Este

Badanti senza scrupoli: erano specializzate nel distruggere famiglie e portarsi via tutto

Convincevano gli anziani accuditi di essere soli e malvoluti dai parenti per poi derubarli e farsi intestare i beni. IL caso di due fratelli e una 77enne.

Badanti senza scrupoli: erano specializzate nel distruggere famiglie e portarsi via tutto
Cronaca Este, 01 Luglio 2021 ore 14:31

Ordinanza di custodia cautelare ai domiciliari con braccialetto elettronico per due badanti romene.

Badanti senza scrupoli

Nella giornata di ieri, a Este, i militari dell'aliquota operativa del Comandi di Compagnia, coordinati durante la fase delle indagini dal sostituto procuratore della Repubblica di Rovigo, dottor Mammucci, hanno dato esecuzione a un'ordinanza di custodia cautelare ai domiciliari con braccialetto elettronico, emessa dal Gip del tribunale di Rovigo che condiviso l'impianto accusatorio, nei confronti di C.L.H., 44enne romena residente a Cinto Euganeo, titolare del bar "Eurobar" di Este, e di C.V., 53enne romena in Italia senza fissa dimora e impiegata come badante.

I reati contestati alle due donne sono stati circonvenzione d'incapace continuata, aggravata e in concorso. La misura tre infatti origine da un'indagine lunga e complessa che ha documentato l'illecita attività delle indagate tra marzo 2019 e novembre 2020.

I due fratelli e l'anziana 77enne raggirati

Le stesse, agendo in qualità di assistenti domiciliari di due anziani fratelli rispettivamente di 90 e 89 anni, dopo averne carpito la fiducia e approfittando delle loro minorate facoltà psicofisiche, si sono appropriate di circa 114mila euro tramite lasciti testamentali, immobiliari e deleghe per la gestione del patrimonio bancario. Con il medesimo modus operandi , C.L.H., tra il novembre 2020 e gennaio 2021, era riuscita ad impossessarsi di ulteriori 70mila euro da un'anziana 77enne di Este.

Gli elementi probatori raccolti e analisi dettagliate dei conti correnti bancari, sia delle vittime, sia delle indagate, hanno consentito di riscontrare e raccogliere inconfutabili elementi di reità nei confronti delle due badanti nonché il modus operandi estremamente lesivo nei confronti delle fasce deboli, sopraffatte da astuzie e alto spessore criminale.

Si insinuavano in famiglia come un "veleno"
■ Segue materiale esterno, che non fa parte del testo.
(* ===== verification/TableMutations.v ===== *)
(** * Cell values, row updates and the draft of a table

    [src/web/src/features/table/tableMutations.ts] (coercion of edited cells, the key
    and the values of an update, compaction of the draft) and
    [src/web/src/features/table/tableColumns.ts] (the columns a table view shows).
    Rows are arrays of JSON values; [Record<string, unknown>] is a [record]. *)
From S2P Require Import Prelude JsString JsNumber JsValue JsRegex Api TableQuery.

(** ** tableColumns.ts *)

Record TableColumn := MkTableColumn { col_name : jstr; col_dataType : option jstr }.
#[export] Instance TableColumn_eq_dec : EqDecision TableColumn.
Proof. solve_decision. Defined.

Definition resolveTableColumns (table : DatabaseObject) (result : option QueryResult)
    (objects : list DatabaseObject) : list TableColumn :=
  let columns := match result with Some r => default [] (r_columns r) | None => [] end in
  let fromResult := filterb (λ column, truthy (qc_name column)) columns in
  if bool_decide (0 < length fromResult)
  then (λ column, MkTableColumn (qc_name column) (qc_databaseType column)) <$> fromResult
  else (λ object, MkTableColumn (o_name object) (o_dataType object)) <$>
         filterb (λ object, bool_decide (o_kind object = KColumn)
                            && bool_decide (o_parent object = Some (o_name table))
                            && bool_decide (default [] (o_schema object) = default [] (o_schema table)))
           objects.

Definition set_columns (columns : option (list QueryColumn)) (r : QueryResult) : QueryResult :=
  MkResult (r_queryId r) columns (r_rows r) (r_nextCursor r) (r_affectedRows r)
    (r_durationMs r) (r_truncated r) (r_running r).

Definition preserveResultColumns (previous : option QueryResult) (next : QueryResult) : QueryResult :=
  if bool_decide (0 < length (default [] (r_columns next))) then next
  else match previous with
       | Some p =>
           match r_columns p with
           | Some (c :: cs) => set_columns (Some (c :: cs)) next
           | _ => next
           end
       | None => next
       end.

(** ** tableMutations.ts *)

Abbreviation row := (list value).

(** [row[index]]. *)
Definition cell (r : row) (i : nat) : value := default VUndefined (r !! i).

(** [/^-?\d+(\.\d+)?$/]. *)
Definition decimal_re : re :=
  (Bol · Opt (Lit "-"%js) · Plus (Class_ is_digit)
     · Opt (Lit "."%js · Plus (Class_ is_digit)) · Eol false)%re.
Nel corso delle investigazioni sono risultati chiari gli artifici utilizzati dalle indagate nei riguardi di vittime anziane, dimostrandosi sempre amorevoli e disponibili, tanto da carpire la loro totale fiducia, interponendosi tra le vittime stesse e altri soggetti (parenti e familiari), per poi agire indisturbate al fine di appropriarsi dei loro denari e porre le basi per tentare di ottenere persino gli immobili. Senza ovviamente fornire alcuna ricevuta, anzi esibendo carte posticce create ad arte.

Altro aspetto del loro modus operandi consisteva nel portare le vittime a convincersi di essere sole, abbandonate e malvolute dai parenti, tanto da far credere loro che solo loro potevano accudirle, inducendole a redigere scritti testamentali e/o procure a favore, redatti a mano. Arrestate ed espletate le formalità di rito, sono state accompagnate ai domiciliari a disposizione dell'autorità giudiziaria.